The most striking image in this powerful new exhibition is entitled Injustice Case. Artist David Hammons used his body to imprint directly onto a canvas the image of a black man gagged and tied to a chair, which is exactly how Black Panther Party co-founder Bobby Seale appeared at his 1970 trial for conspiracy to incite violence. Framed by a sliver of the American flag, it’s a visceral, painful piece of art, evoking both suffering and the righteous indignation of protest.
Nearby is Fred Hampton’s Door 2, an actual front door painted a gaudy red that drips symbolically onto the doorstep, its wooden surface pocked with bullet holes; a memorial to its namesake who was shot through his own door by police.
Black artists, and by extension black art, has been so marginalised throughout history that the first collectives of African-American painters and poets in the early 1960s were forced to mull the most fundamental of questions. What is black art? Who is it for? Where should it be displayed (most mainstream galleries wouldn’t accept their work)?
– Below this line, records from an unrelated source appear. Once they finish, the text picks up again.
(** The part of a node that the traversal reads. *)
Definition view (n : GraphNode) : NodeState * option nat * Z * Z * list nat :=
  (state n, parent n, discoveryTime n, finishTime n, targets n).

(** The recursion stack, innermost call first: each node's [parent] is the
    next node of the stack. *)
Fixpoint parent_chain (g : Graph) (stk : list nat) : Prop :=
  match stk with
  | [] => True
  | a :: rest =>
      match rest with
      | [] => True
      | b :: _ => parent (nodeOf g a) = Some b
      end ∧ parent_chain g rest
  end.

(** Each node of the stack was entered along an edge from the next one. *)
Fixpoint tree_chain (g : Graph) (stk : list nat) : Prop :=
  match stk with
  | [] => True
  | a :: rest =>
      match rest with
      | [] => True
      | b :: _ => has_edge g b a
      end ∧ tree_chain g rest
  end.

(** The timestamps a node may carry in each state, the counter being [t]. *)
Definition stamps_ok (t : Z) (n : GraphNode) : Prop :=
  match state n with
  | Unvisited => discoveryTime n = -1 ∧ finishTime n = -1
  | Visiting | Cycle => 0 < discoveryTime n ≤ t ∧ finishTime n = -1
  | Visited => 0 < discoveryTime n ∧ discoveryTime n < finishTime n ∧ finishTime n ≤ t
  end.

(** [x] is one of the timestamps of [n]. *)
Definition stamp (n : GraphNode) (x : Z) : Prop :=
  discoveryTime n = x ∨ finishTime n = x.

(** The invariant of a run over the graph [g0], the calls of [dfsVisit] in
    progress being those of [stk]. *)
Record DInv (g0 : Graph) (stk : list nat) (v : DFSVisualizer) : Prop := mkDInv {
  d_ids : getAllNodes (graph v) = getAllNodes g0;
  d_succ : ∀ n, targets (nodeOf (graph v) n) = targets (nodeOf g0 n);
  d_running : isRunning v = true;
  d_paused : isPaused v = false;
  d_stack : ∀ n, n ∈ stk ↔
                 state (nodeOf (graph v) n) = Visiting ∨ state (nodeOf (graph v) n) = Cycle;
  d_nodup : NoDup stk;
  d_chain : parent_chain (graph v) stk;
  d_tree : tree_chain g0 stk;
  d_cycles : Forall (closed_walk g0) (cycles v);
  d_count : cycleCount v = Z.of_nat (length (cycles v));
  d_time0 : 0 ≤ time v;
  d_time : ∀ n, stamps_ok (time v) (nodeOf (graph v) n);
  d_distinct : ∀ n m x, 0 < x → stamp (nodeOf (graph v) n) x →
                        stamp (nodeOf (graph v) m) x → n = m;
  d_nocyc : cycles v = [] → ∀ n, state (nodeOf (graph v) n) ≠ Cycle;
  d_edges : cycles v = [] → ∀ a b,
            state (nodeOf (graph v) a) = Visited → has_edge g0 a b →
            state (nodeOf (graph v) b) = Visited ∧
            finishTime (nodeOf (graph v) b) < finishTime (nodeOf (graph v) a)
}.
(** What [visitDefinition] runs between its two callbacks. *)
Lemma definition_body_within (v : Definition_) :
  within (among definitionBodyHooks)
    match v with
    | DefOperation d =>
        wrap (visitOperationDefinition ctx h d)
          "failed to visit operation definition"
    | DefFragment d =>
        wrap (visitFragmentDefinition ctx h d)
          "failed to visit fragment definition"
    | DefObject d =>
        wrap (visitObjectDefinition ctx h d)
          "failed to visit object type definition"
    | DefInterface d =>
        wrap (visitInterfaceDefinition ctx h d)
          "failed to visit object type definition"
    | DefEnum d =>
        wrap (visitEnumDefinition ctx h d) "failed to visit enum definition"
    | DefUnion d =>
        wrap (visitUnionDefinition ctx h d) "failed to visit union definition"
    | DefInput d =>
        wrap (visitInputDefinition ctx h d) "failed to visit input definition"
    | DefOther dyn => fail (ErrorString ("unknown definition " ++ dyn))
    end.
Proof.
  destruct v; apply within_wrap || apply within_fail.
  - widen (visitOperationDefinition_within d).
  - apply visitFragmentDefinition_within.
  - widen (visitObjectDefinition_within d).
  - unfold visitInterfaceDefinition. reach.
  - unfold visitEnumDefinition. reach.
  - unfold visitUnionDefinition. reach.
  - unfold visitInputDefinition. reach.
Qed.

Lemma visitDefinition_within v :
  within (among visitHooks) (visitDefinition ctx h v).
Proof.
  unfold visitDefinition.
  apply within_bind; [reach | intros prune].
  apply within_bind; [apply within_unless | intros _; reach].
  widen (definition_body_within v).
Qed.

Lemma visitDefinitionList_within ch :
  within (among visitHooks) (visitDefinitionList ctx h ch).
Proof.
  unfold visitDefinitionList.
  apply within_unless. apply within_bind; [reach | intros _].
  apply within_bind; [|intros _; reach].
  apply within_forEach. intros v. apply visitDefinition_within.
Qed.

Lemma Visit_within v : within (among visitHooks) (Visit ctx h v).
Proof.
  destruct v; simpl.
  - unfold visitDocument.
    apply within_bind; [reach | intros prune].
    apply within_bind; [apply within_unless, within_wrap | intros _; reach].
    apply visitDefinitionList_within.
  - unfold visitSchema.
    apply within_bind; [reach | intros prune].
    apply within_bind; [apply within_unless, within_wrap | intros _; reach].
    apply visitDefinitionList_within.
  - apply within_fail.
Qed.

End Reachable.

(* ---------------------------------------------------------------- *)
(** ** A fatal error ends the walk *)

Ltac readout := unfold emitted, outcome, final in *; simpl in *.

Lemma not_fatal_ok hk n : ~ fatal (mkEvent hk n None).
Proof. intros [e [He _]]. discriminate. Qed.

Lemma not_fatal_pruner hk n e p :
  isPruneError e = Some p -> ~ fatal (mkEvent hk n (Some e)).
Proof. intros Hp [e' [He Hn]]. simpl in He. congruence. Qed.

Section Abort.

Variables Ctx S : Type.
Variable ctx : Ctx.

Lemma aborting_ret A (a : A) : aborting (@ret S A a).
Proof. intros s. left. constructor. Qed.

Lemma aborting_fail A err : aborting (@fail S A err).
Proof. intros s. left. constructor. Qed.

Lemma aborting_bind A B (m : Walk S A) (f : A -> Walk S B) :
  aborting m -> (forall a, aborting (f a)) -> aborting (bind m f).
Proof.
  intros Hm Hf s. unfold bind. specialize (Hm s).
  destruct (m s) as [[s1 evs1] [a|err]].
  2:{ destruct Hm as [Hm | (pre & ev & e & err' & He & Hpre & Hr & Hp & Ho & Hw)].
      - left. exact Hm.
      - right. exists pre, ev, e, err'. readout.
        repeat split; auto. congruence. }
  destruct Hm as [Hm | (pre & ev & e & err & _ & _ & _ & _ & Ho & _)];
    [|discriminate].
  specialize (Hf a s1). destruct (f a s1) as [[s2 evs2] r].
  destruct Hf as [Hf | (pre & ev & e & err & He & Hpre & Hr & Hp & Ho & Hw)];
    readout.
  - left. readout. apply Forall_app; auto.
  - right. exists (evs1 ++ pre), ev, e, err. readout.
    repeat split; auto.
    + subst evs2. now rewrite app_assoc.
    + apply Forall_app; auto.
Qed.

Lemma aborting_wrap (m : Walk S unit) msg : aborting m -> aborting (wrap m msg).
Proof.
  intros Hm s. unfold wrap. specialize (Hm s).
  destruct (m s) as [[s1 evs1] [a|err]]; [exact Hm|].
  destruct Hm as [Hm | (pre & ev & e & err' & He & Hpre & Hr & Hp & Ho & Hw)].
  - left. exact Hm.
  - right. exists pre, ev, e, (Wrap err msg). readout.
    repeat split; auto. inversion Ho; subst. now apply wraps_more.
Qed.

Lemma aborting_unless prune (m : Walk S unit) :
  aborting m -> aborting (unless prune m).
Proof. destruct prune; simpl; auto using aborting_ret. Qed.

Lemma aborting_forEach_Forall A (visit : A -> Walk S unit) msg ch :
  Forall (fun a => aborting (visit a)) ch -> aborting (forEach visit msg ch).
Proof.
  induction 1; simpl.
  - apply aborting_ret.
  - apply aborting_bind; auto using aborting_wrap.
Qed.

Lemma aborting_forEach A (visit : A -> Walk S unit) msg ch :
  (forall a, aborting (visit a)) -> aborting (forEach visit msg ch).
Proof.
  intros Hv. apply aborting_forEach_Forall. apply Forall_forall. auto.
Qed.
These questions led them down wildly different paths: some tackled brutality head on, painting haunting images of lynchings and KKK rallies and frenetic, bloody depictions of the race riots. But there were also abstractionists from the east coast, and illustrators working for the Black Panther magazine who created political cartoons borrowing from both pop art and Russian modernist traditions. Others painted black sportsmen and musicians and artists – people unforgivably overlooked in art history – or made African-inspired folk art, or works defined by explosions of rhythm and colour, inseparable from the music that inspired them.
This is a big exhibition, and yet it still feels constricted. There’s so much to show, so many artists who have been given such criminally short shrift, so much to catch up on.